Collected data entries:
(* ===== verification/Processes.v ===== *)
(** What the VMM starts and opens beside its devices: virtiofsd and its supervision
    ([vmm/src/virtiofsd.rs]), the check on the loaded renderer
    ([vmm/src/renderer.rs]), the sockets of the metrics and of the control surface
    ([vmm/src/stats.rs], [control.rs]), and the tap ([virtio-devices/src/tap.rs]).

    Paths are text, joined as [PathBuf::push] does and compared by components. *)

From stdpp Require Import strings gmap.
From S2P Require Import Prelude Shared NetDevice Config HostCalls.

Definition path_join_text (dir name : Text) : Text :=
  match name with
  | c :: _ => if c =? SLASH then name
              else match reverse dir with
                   | [] => name
                   | d :: _ => if d =? SLASH then dir ++ name else dir ++ SLASH :: name
                   end
  | [] => match reverse dir with
          | [] => []
          | d :: _ => if d =? SLASH then dir else dir ++ [SLASH]
          end
  end.

Definition path_eq (p q : Text) : bool := bool_decide (parse_path p = parse_path q).

(** * virtiofsd *)

Definition FALLBACK_DIRS : list Text :=
  ascii_bytes <$> ["/usr/lib"; "/usr/libexec"; "/usr/local/lib"; "/usr/local/libexec"; "/usr/lib/qemu"].

Definition VIRTIOFSD : Text := ascii_bytes "virtiofsd".

(** The directories [resolve] looks in: those of PATH, then the fallbacks that are
    not among them. *)
Definition search_dirs (path_env : option Text) (fallbacks : list Text) : list Text :=
  let from_path := match path_env with Some p => split_on 58 p | None => [] end in
  from_path ++ filter (fun d => existsb (path_eq d) from_path = false) fallbacks.

Definition owner_args (ids : (Z * Z) * (Z * Z)) : list Text :=
  let '((guest_uid, guest_gid), (host_uid, host_gid)) := ids in
  [ascii_bytes "--translate-uid";
   ascii_bytes "map:" ++ show guest_uid ++ ascii_bytes ":" ++ show host_uid ++ ascii_bytes ":1";
   ascii_bytes "--translate-gid";
   ascii_bytes "map:" ++ show guest_gid ++ ascii_bytes ":" ++ show host_gid ++ ascii_bytes ":1"].

Record Virtiofsd := { child : Z; socket_path : Text }.

(** [Path::with_extension]: what follows the last dot of the file name is replaced,
    unless the name only starts with a dot. *)
Definition file_name_at (p : Text) : nat := length p - length (fst (default (reverse p, []) (split_once SLASH (reverse p)))).

Definition with_extension (p ext : Text) : Text :=
  let at_ := file_name_at p in
  let dir := take at_ p in
  let name := drop at_ p in
  match split_once 46 (reverse name) with
  | Some (_, (_ :: _) as stem) => dir ++ reverse stem ++ 46 :: ext
  | _ => dir ++ name ++ 46 :: ext
  end.

Section Processes.
Context {W : Type} {HW : HostSys W}.
Abbreviation M := (HostM (W := W)).

Fixpoint first_executable (dirs : list Text) : M (option Text) :=
  match dirs with
  | [] => mret None
  | dir :: dirs =>
      let candidate := path_join_text dir VIRTIOFSD in
      ok ← ask_bool (IsExecutable candidate);
      if ok : bool then mret (Some candidate) else first_executable dirs
  end.

Definition resolve (path_env : option Text) (fallbacks : list Text) : M Text :=
  found ← first_executable (search_dirs path_env fallbacks);
  need found.

Definition binary_path : M Text :=
  explicit ← ask_text (GetEnv (ascii_bytes "NESBOX_VIRTIOFSD"));
  match explicit with
  | Some path =>
      ok ← ask_bool (IsExecutable path);
      check ok ;; mret path
  | None =>
      path_env ← ask_text (GetEnv (ascii_bytes "PATH"));
      resolve path_env FALLBACK_DIRS
  end.

(** A hundred looks of 50 ms.  [try_wait] answers a status once the child is gone. *)
Fixpoint wait_turns (n : nat) (d : Virtiofsd) : M () :=
  match n with
  | O => fail
  | S n =>
      up ← ask_bool (Exists (socket_path d));
      if up : bool then mret tt
      else
        r ← ask (TryWait (child d));
        match r with
        | HOk => ask (Sleep 50) ;; wait_turns n d
        | _ => fail
        end
  end.

Definition wait_for_socket (d : Virtiofsd) : M () := wait_turns 100 d.

(** [Drop]: killed, reaped, and its files removed. *)
Definition Virtiofsd_drop (d : Virtiofsd) : M () :=
  ask (Kill (child d)) ;;
  ask (Wait (child d)) ;;
  ask (RemoveFile (socket_path d)) ;;
  ask (RemoveFile (with_extension (socket_path d) (ascii_bytes "sock.pid"))) ;;
  mret tt.

Definition daemon_args (debug : bool) (socket shared_dir : Text) (readonly : bool) (owner : list Text) : list Text :=
  [ascii_bytes "--socket-path"; socket; ascii_bytes "--shared-dir"; shared_dir; ascii_bytes "--sandbox"; ascii_bytes "none";
   ascii_bytes "--cache"; ascii_bytes "auto"; ascii_bytes "--log-level"; ascii_bytes (if debug then "debug" else "warn")] ++
  (if readonly then [ascii_bytes "--readonly"] else []) ++ owner.

Definition socket_name (tag : Text) : Text := ascii_bytes "virtiofs-" ++ tag ++ ascii_bytes ".sock".

(** The two calls in the child between fork and exec are part of [SpawnProcess]. *)
Definition Virtiofsd_spawn (debug : bool) (shared : SharedDirectory) (runtime_dir : Text) : M Virtiofsd :=
  let shared_dir := ascii_bytes (sd_path_on_host shared) in
  ok ← ask_bool (IsDir shared_dir);
  check ok ;;
  must (CreateDirs runtime_dir) ;;
  let socket := path_join_text runtime_dir (socket_name (tag shared)) in
  attempt (RemoveFile socket) ;;
  binary ← binary_path;
  owner ← match guest_owner shared with
          | Some guest =>
              r ← ask (OwnerOf shared_dir);
              match r with HPair uid gid => mret (owner_args (guest, (uid, gid))) | _ => fail end
          | None => mret []
          end;
  _ ← ask_num Getpid;
  pid ← ask_num (SpawnProcess binary (daemon_args debug socket shared_dir (read_only shared) owner));
  let d := {| child := pid; socket_path := socket |} in
  on_error (wait_for_socket d) (Virtiofsd_drop d) ;;
  mret d.

(** * The renderer *)

Definition BUDGET_MARKER : Text := ascii_bytes "NESTRI_VRAM_LIMIT_MIB".

Inductive Budget := Enforced (path : Text) | NotEnforced (path : Text) | Unknown.

(** The last component; a path that ends in ".." has none. *)
Definition file_name (p : Text) : option Text :=
  match last (comps (parse_path p)) with
  | Some c => if bool_decide (c = ascii_bytes "..") then None else Some c
  | None => None
  end.

Definition is_renderer (p : Text) : bool :=
  match file_name p with Some f => starts_with (ascii_bytes "libvirglrenderer.so") f | None => false end.

Definition find_renderer (maps : Text) : option Text :=
  find_map (fun line => p ← words line !! 5%nat; if is_renderer p then Some p else None) (lines maps).

(** [windows(n).any(|w| w == marker)]. *)
Fixpoint carries (marker bytes : Text) : bool :=
  starts_with marker bytes || match bytes with [] => false | _ :: rest => carries marker rest end.

Definition vram_budget : M Budget :=
  maps ← ask_text (ReadText (ascii_bytes "/proc/self/maps"));
  match m ← maps; find_renderer m with
  | None => mret Unknown
  | Some path =>
      bytes ← ask_text (ReadText path);
      mret match bytes with
           | Some b => if carries BUDGET_MARKER b then Enforced path else NotEnforced path
           | None => Unknown
           end
  end.

(** A limit nothing enforces is an error; anything else is at most logged. *)
Definition decide_budget (b : Budget) (vram_limit_mib : option Z) : bool :=
  match b, vram_limit_mib with
  | NotEnforced _, Some _ => false
  | _, _ => true
  end.

Definition renderer_check (vram_limit_mib : option Z) : M () :=
  b ← vram_budget;
  check (decide_budget b vram_limit_mib).

(** * Sockets *)

(** [stats::serve] and [control::serve]: a socket nobody answers on is cleared
    away, a live one is left. *)
Definition serve (thread path : Text) : M () :=
  there ← ask_bool (Exists path);
  (if there : bool then
     live ← attempt (Connect path);
     check (negb live) ;;
     must (RemoveFile path)
   else mret tt) ;;
  must (Bind path) ;;
  must (Chmod path 0x180) ;;
  must (SpawnThread thread).

(** * The tap *)

Definition IFF_TAP : Z := 0x0002.
Definition IFF_NO_PI : Z := 0x1000.
Definition IFF_VNET_HDR : Z := 0x4000.
Definition TUNSETIFF : Z := 0x400454ca.
Definition TUNSETOFFLOAD : Z := 0x400454d0.
Definition TUNSETVNETHDRSZ : Z := 0x400454d8.

Definition IfReq_bytes (r : IfReq) : list Z := ifr_name r ++ (payload r ≫= le_bytes 8).

Definition Tap_open (name : Text) : M () :=
  there ← ask_bool (Exists (ascii_bytes "/sys/class/net/" ++ name));
  check there ;;
  must OpenTun ;;
  req ← need (IfReq_new name);
  must (TunSetIff (IfReq_bytes (set_flags req (Z.lor (Z.lor IFF_TAP IFF_NO_PI) IFF_VNET_HDR)))).

Definition set_vnet_hdr_size (size : Z) : M () := must (TunIoctl TUNSETVNETHDRSZ size).
Definition set_offload (flags : Z) : M () := must (TunIoctl TUNSETOFFLOAD flags).

End Processes.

WORK REQUEST:
Copy out, word for word, the part of the entries above that begins at the line with "Definition FALLBACK_DIRS : list" and ends at the line with "Definition VIRTIOFSD : Text", including both.

REPLY:
Definition FALLBACK_DIRS : list Text :=
  ascii_bytes <$> ["/usr/lib"; "/usr/libexec"; "/usr/local/lib"; "/usr/local/libexec"; "/usr/lib/qemu"].

Definition VIRTIOFSD : Text := ascii_bytes "virtiofsd".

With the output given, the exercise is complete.